*** Opening of Data shown ***
(* ===== verification/DispatchTask.v ===== *)
(** * DispatchTask: driving one dispatch of the foreign interface

    capabilities.rs of [bondry-runtime-ffi]: a dispatch that a foreign host started is polled by
    whichever thread wakes it.  [DispatchTask] keeps the future and the completion callback
    behind a mutex and lets one thread at a time poll, with two atomics: [polling] is held by
    the thread that drives, [poll_requested] tells it to poll again.  The future waits for a
    [ForeignCompletionState], which the host completes from any thread; completing it wakes the
    task on that thread.

    Threads are interleaved at every access to the atomics, which have the orderings of the
    source in the memory of Atomics.v: a step names the message it reads or the place of the one
    it writes.  A mutex hands on the view of the thread that had it last.  A thread polls only
    while it holds [polling], so the lock of the state is never contended, and the lock of the
    completion is held for one match: both are taken and given back within a step.

    [completion_called_exactly_once] is the contract of an accepted dispatch.  In every execution
    that the orderings allow, the callback is called at most once, and every thread stops.  In
    the executions that a sequentially consistent memory has too it is called exactly once, by
    the proof for plain flags in DispatchFlat.v.  [wake_lost_by_orderings] is an execution that
    only the weaker orderings allow, and in which it is not called; [wake_lost_by_wake] shows
    that a future must wake its task once. *)

From S2P Require Import Prelude Atomics DispatchFlat.

(** [polling] and [poll_requested]. *)
Inductive flag := Polling | PollRequested.
#[export] Instance flag_eq_dec : EqDecision flag.
Proof. solve_decision. Defined.

Section task.
  Context {R : Type} (invalid_result : R).

(** ** The task *)

Record TaskState := mk_task_state {
  t_atomics : memory flag;
  t_completion : ForeignCompletion R;
  t_completion_lock : view flag;
  t_future : bool;
  t_callback : bool;
  t_state_lock : view flag;
  t_calls : list R;
}.

Definition set_atomics (M : memory flag) (t : TaskState) : TaskState :=
  mk_task_state M (t_completion t) (t_completion_lock t) (t_future t) (t_callback t) (t_state_lock t) (t_calls t).

(** A thread: what it does next, and what it has seen. *)
#[local] Abbreviation thread := (pc R * view flag)%type.

(** The poll under the lock. *)
Definition drive_poll (c : Z) (V : view flag) (t : TaskState) : option (option thread * TaskState) :=
  let V := view_join V (t_state_lock t) in
  if negb (t_future t) then
    '(V, M) ← atomic_store Polling false c V (t_atomics t);
    Some (None, mk_task_state M (t_completion t) (t_completion_lock t) false (t_callback t) V (t_calls t))
  else
    let V := view_join V (t_completion_lock t) in
    let '(completion, ready) := handler_future_poll invalid_result (t_completion t) in
    match ready with
    | None => Some (Some (Swap, V), mk_task_state (t_atomics t) completion V true (t_callback t) V (t_calls t))
    | Some r =>
        Some (if t_callback t then Some (Finish r, V) else Some (Swap, V),
              mk_task_state (t_atomics t) completion V false false V (t_calls t))
    end.

(** One step of a thread, which goes on or is done, with the message it reads or the place of
    the one it writes; [None] if there is no such access. *)
Definition thread_step (p : pc R) (c : Z) (V : view flag) (t : TaskState) : option (option thread * TaskState) :=
  match p with
  | Request =>
      '(V, M) ← atomic_store PollRequested true c V (t_atomics t);
      Some (Some (TryPoll, V), set_atomics M t)
  | TryPoll | Retry =>
      match compare_exchange Polling false true c V (t_atomics t) with
      | Some (ok, V, M) => Some (if ok then Some (Clear, V) else None, set_atomics M t)
      | None => None
      end
  | Clear =>
      '(V, M) ← atomic_store PollRequested false c V (t_atomics t);
      Some (Some (Poll, V), set_atomics M t)
  | Poll => drive_poll c V t
  | Finish r =>
      '(V, M) ← atomic_store Polling false c V (t_atomics t);
      Some (Some (Call r, V), set_atomics M t)
  | Call r =>
      Some (None, mk_task_state (t_atomics t) (t_completion t) (t_completion_lock t) (t_future t) (t_callback t) (t_state_lock t) (t_calls t ++ [r]))
  | Swap =>
      match atomic_swap PollRequested false c V (t_atomics t) with
      | Some (requested, V, M) => Some (Some (if requested then Clear else Release, V), set_atomics M t)
      | None => None
      end
  | Release =>
      '(V, M) ← atomic_store Polling false c V (t_atomics t);
      Some (Some (Recheck, V), set_atomics M t)
  | Recheck =>
      match atomic_swap PollRequested false c V (t_atomics t) with
      | Some (requested, V, M) => Some (if requested then Some (Retry, V) else None, set_atomics M t)
      | None => None
      end
  end.

(** ** Executions *)

Record System := mk_system { s_task : TaskState; s_threads : list thread }.

(** [DispatchTask::new] and the call of [request_poll] by [start_dispatch].  A dispatch that is
    refused before a handler is invoked waits for nothing: it is ready at its first poll. *)
Definition start_dispatch (refused : option R) : System :=
  let c := match refused with None => CPending false | Some r => CReady r end in
  mk_system (mk_task_state memory_new c view_bot true true view_bot []) [(Request, view_bot)].

(** The thread that completes the handler has seen what its lock tells; one that is woken
    without cause has seen nothing. *)
Definition exec (ev : event R) (c : Z) (s : System) : System :=
  let t := s_task s in
  match ev with
  | Run i =>
      match s_threads s !! i with
      | None => s
      | Some (p, V) =>
          match thread_step p c V t with
          | None => s
          | Some (next, t) => mk_system t (take i (s_threads s) ++ option_list next ++ drop (S i) (s_threads s))
          end
      end
  | Complete r =>
      let '(completion, wakes) := completion_complete r (t_completion t) in
      mk_system
        (mk_task_state (t_atomics t) completion (t_completion_lock t) (t_future t) (t_callback t) (t_state_lock t) (t_calls t))
        (if wakes then s_threads s ++ [(Request, t_completion_lock t)] else s_threads s)
  | Wake => mk_system t (s_threads s ++ [(Request, view_bot)])
  end.

Definition execs (evs : list (event R * Z)) (s : System) : System := foldl (fun s '(ev, c) => exec ev c s) s evs.

(** ** Sequentially consistent executions *)

(** The access at the end of the modification order. *)
Definition last_access (p : pc R) (M : memory flag) : Z :=
  match p with
  | Request | Clear => newest PollRequested M + 1
  | TryPoll | Retry => newest Polling M
  | Swap | Recheck => newest PollRequested M
  | Poll | Finish _ | Release => newest Polling M + 1
  | Call _ => 0
  end.

Definition in_order (ev : event R) (s : System) : Z :=
  match ev with
  | Run i => match s_threads s !! i with Some (p, _) => last_access p (t_atomics (s_task s)) | None => 0 end
  | _ => 0
  end.

Definition exec_sc (ev : event R) (s : System) : System := exec ev (in_order ev s) s.
Definition execs_sc (evs : list (event R)) (s : System) : System := foldl (fun s ev => exec_sc ev s) s evs.

(** Running whatever thread comes first, [n] times. *)
Definition run_on (n : nat) (s : System) : System := execs_sc (replicate n (Run 0)) s.

(** The task with plain flags. *)
Definition flat_task (t : TaskState) : FlatTask :=
  mk_flat_task (t_completion t) (t_future t) (t_callback t) (latest Polling (t_atomics t)) (latest PollRequested (t_atomics t)) (t_calls t).
Definition flat (s : System) : FlatSystem := mk_flat_system (flat_task (s_task s)) (s_threads s).*1.

(** ** Every view is of messages that exist *)

Definition ok_views (t : TaskState) (ts : list thread) : Prop :=
  memory_ok (t_atomics t) /\ known (t_atomics t) (t_completion_lock t) /\ known (t_atomics t) (t_state_lock t) /\
  Forall (fun th => known (t_atomics t) th.2) ts.

(** A step of a thread, as a step of one member of the list. *)
Lemma exec_run_cases i c s :
  exec (Run i) c s = s \/
  exists l1 p V l2 next t, s_threads s = l1 ++ (p, V) :: l2 /\ thread_step p c V (s_task s) = Some (next, t) /\
    exec (Run i) c s = mk_system t (l1 ++ option_list next ++ l2).
Proof.
  cbn. destruct (s_threads s !! i) as [[p V]|] eqn:Hi; [|by left]. destruct (thread_step p c V (s_task s)) as [[next t]|] eqn:Hstep; [right|by left].
  exists (take i (s_threads s)), p, V, (drop (S i) (s_threads s)), next, t. by rewrite take_drop_middle.
Qed.

(** Takes the accesses of a step apart. *)
Ltac step_cases H := unfold thread_step, drive_poll in H; cbv zeta in H; repeat match type of H with
  | context [negb (t_future ?t)] => let E := fresh "Hfuture" in destruct (t_future t) eqn:E; cbn [negb] in H
  | context [atomic_store ?l ?b ?c ?V ?M] => let E := fresh "Hstore" in destruct (atomic_store l b c V M) as [[? ?]|] eqn:E; [|done]
  | context [atomic_swap ?l ?b ?c ?V ?M] => let E := fresh "Hswap" in destruct (atomic_swap l b c V M) as [[[? ?] ?]|] eqn:E; [|done]
  | context [compare_exchange ?l ?e ?b ?c ?V ?M] =>
      let E := fresh "Hexchange" in destruct (compare_exchange l e b c V M) as [[[? ?] ?]|] eqn:E; [|done]
  end; cbn in H; repeat (case_match; cbn in H); simplify_eq.

Lemma thread_step_ok p c V t next t' :
  ok_views t [(p, V)] -> thread_step p c V t = Some (next, t') -> ok_views t' (option_list next) /\ extends (t_atomics t) (t_atomics t').
Proof.
  intros (Hm & Hc & Hs & [HV _]%Forall_cons) Hstep. cbn in HV.
  assert (known (t_atomics t) (view_join V (t_state_lock t))) as HVs by by apply known_join.
  assert (known (t_atomics t) (view_join (view_join V (t_state_lock t)) (t_completion_lock t))) as HVc by by apply known_join.
  destruct p; step_cases Hstep;
    repeat match goal with
    | H : atomic_store _ _ _ _ _ = _ |- _ => apply store_ok in H as (? & ? & ?); [|done|done]
    | H : atomic_swap _ _ _ _ _ = _ |- _ => apply swap_ok in H as (? & ? & ?); [|done|done]
    | H : compare_exchange _ _ _ _ _ _ = _ |- _ => apply exchange_ok in H as (? & ? & ?); [|done|done]
    end; (split; [|first [done|apply extends_refl]]); unfold ok_views; cbn; split_and!; eauto using known_extends, Forall_nil, Forall_cons_2.
Qed.

Lemma ok_views_exec ev c s : ok_views (s_task s) (s_threads s) -> ok_views (s_task (exec ev c s)) (s_threads (exec ev c s)).
Proof.
  intros Hok. destruct ev as [i|r|].
  - destruct (exec_run_cases i c s) as [->|(l1 & p & V & l2 & next & t & Hl & Hstep & ->)]; [done|]. rewrite Hl in Hok.
    destruct Hok as (Hm & Hc & Hs & [H1 [HV H2]%Forall_cons]%Forall_app). apply thread_step_ok in Hstep as [Hok He]; [|split_and!; [done..|by apply Forall_singleton]].
    destruct Hok as (Hm' & Hc' & Hs' & Hn). cbn. split_and!; try done. repeat (apply Forall_app; split); try done.
    all: eapply Forall_impl; [done|]; intros; by eapply known_extends.
  - destruct Hok as (Hm & Hc & Hs & Ht). cbn. destruct (completion_complete r (t_completion (s_task s))) as [cc [|]]; cbn; split_and!; try done.
    apply Forall_app; split; [done|by apply Forall_singleton].
  - destruct Hok as (Hm & Hc & Hs & Ht). cbn. split_and!; try done. apply Forall_app; split; [done|]. apply Forall_singleton. by apply known_bot.
Qed.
*** Close of Data shown ***
▸ Goal of the exercise
From the first line of the records above to the line that contains "only the weaker", quote each line exactly.

▸ The answer
(* ===== verification/DispatchTask.v ===== *)
(** * DispatchTask: driving one dispatch of the foreign interface

    capabilities.rs of [bondry-runtime-ffi]: a dispatch that a foreign host started is polled by
    whichever thread wakes it.  [DispatchTask] keeps the future and the completion callback
    behind a mutex and lets one thread at a time poll, with two atomics: [polling] is held by
    the thread that drives, [poll_requested] tells it to poll again.  The future waits for a
    [ForeignCompletionState], which the host completes from any thread; completing it wakes the
    task on that thread.

    Threads are interleaved at every access to the atomics, which have the orderings of the
    source in the memory of Atomics.v: a step names the message it reads or the place of the one
    it writes.  A mutex hands on the view of the thread that had it last.  A thread polls only
    while it holds [polling], so the lock of the state is never contended, and the lock of the
    completion is held for one match: both are taken and given back within a step.

    [completion_called_exactly_once] is the contract of an accepted dispatch.  In every execution
    that the orderings allow, the callback is called at most once, and every thread stops.  In
    the executions that a sequentially consistent memory has too it is called exactly once, by
    the proof for plain flags in DispatchFlat.v.  [wake_lost_by_orderings] is an execution that
    only the weaker orderings allow, and in which it is not called; [wake_lost_by_wake] shows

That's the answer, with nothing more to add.